With classified National Security Agency documents just made public by contract worker Edward Snowden and the trial of WikiLeaks source Bradley Manning continuing, it's the perfect time to see the important documentary "We Steal Secrets," if you haven't already.

Alex Gibney's film is subtitled "The Story of WikiLeaks," but it's really the tale of something much bigger: The temptations and failings inevitable to human nature.

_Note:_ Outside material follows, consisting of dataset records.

(** The statistics of [view_log_stats] hold, for each level, the number of
    lines whose third bar-separated field, stripped, is that level; a level
    no line carries has no entry. Lines with fewer than three fields are
    not counted. *)
Theorem level_counts_spec (lines : list string) (level : string) :
  level_counts lines !! level =
    if (lines_at level lines =? 0)%nat then None
    else Some (lines_at level lines).
Proof.
  unfold level_counts.
  rewrite (count_levels_from lines ∅ (fun _ => 0%nat)); [reflexivity|].
  intros lv. apply lookup_empty.
Qed.

(** Two lines of the detailed log format, one line without bars. *)
Example level_counts_sample :
  let lines :=
    ["2024-05-17 09:30:00 | MindDoc | INFO | log_info:117 | started";
     "plain text";
     "2024-05-17 09:30:02 | MindDoc | ERROR | log_error:134 | failed";
     "2024-05-17 09:30:03 | MindDoc | INFO | log_info:117 | done"] in
  level_counts lines !! "INFO" = Some 2%nat /\
  level_counts lines !! "ERROR" = Some 1%nat /\
  level_counts lines !! "DEBUG" = None.
Proof. repeat split; vm_compute; reflexivity. Qed.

Bradley Manning was an army private first class arrested in Iraq three years ago for taking classified information from army computers and sending it to WikiLeaks, which published it through newspapers in three countries -- the New York Times, the Guardian and Der Spiegel -- as well as on its own website. That material included footage of an air raid that killed Reuters journalists in Iraq and one that killed dozens of civilians in Afghanistan, as well as hundreds of thousands of diplomatic cables. The founder of WikiLeaks, the Australian Julian Assange, is himself virtually imprisoned, holed up in Ecuador's embassy in London, afraid to leave because he's wanted on an arrest warrant in a sexual assault investigation.

On screen
'We Steal Secrets'
» Rating: 3.5 out of 4 stars
» Starring: Julian Assange, Bradley Manning, Adrian Lamo
» Director: Alex Gibney
» Rated: R for some disturbing violent images, language and sexual material
» Running time: 130 minutes

Those two figures are at the center of the story, but there are many other important players (sometimes too many to keep track of, really). There's Adrian Lamo, for instance, the hacker who reported Manning to the authorities, leading to the soldier's arrest. These three men are very different -- Manning feels that he's a woman in a man's body, while Assange is wanted for questioning for allegedly sexually assaulting multiple women -- but they all share something in common, as Gibney reveals: They are all very messed up people. And there's a further similarity: People around them knew this, but did nothing about it.

So the indictments grow large in the tale told by Gibney, who won an Oscar for his 2007 documentary about a murdered Afghani cab driver, "Taxi to the Dark Side." Gibney presents talking heads who defend Manning's leaks as essential to a free society and those who contend the private has blood on his hands. But some responsibility must be borne by the U.S. military itself, who let a disturbed individual keep access to some of the world's most sensitive documents. Manning was so troubled that he punched his superior officer in the face. He was punished but, as he told Lamo, "At the very least I was able to keep my security clearance."

Some present Assange as a similar sort of freedom fighter. But it's a strange hero who gives no thought to the consequences of his actions. British investigative journalist Nick Davies helped publish the material Assange gave him, but claims to have had qualms about revealing the identities of, for example, Afghan civilians who worked with allied forces. Manning dismissed such concerns: "He said, 'If an Afghan civilian helps coalition forces, he deserves to die.'"

"We Steal Secrets" is a surprisingly even-handed look at a controversy with more than its share of fanatics on both sides. Now that another man has leaked U.S. government secrets, it's clear the question of whistleblowing is one with which we'll continue to struggle. As Michael Hayden, former director of the NSA and the CIA, says in the film, "The American army has had incredibly stupid PFCs for two centuries."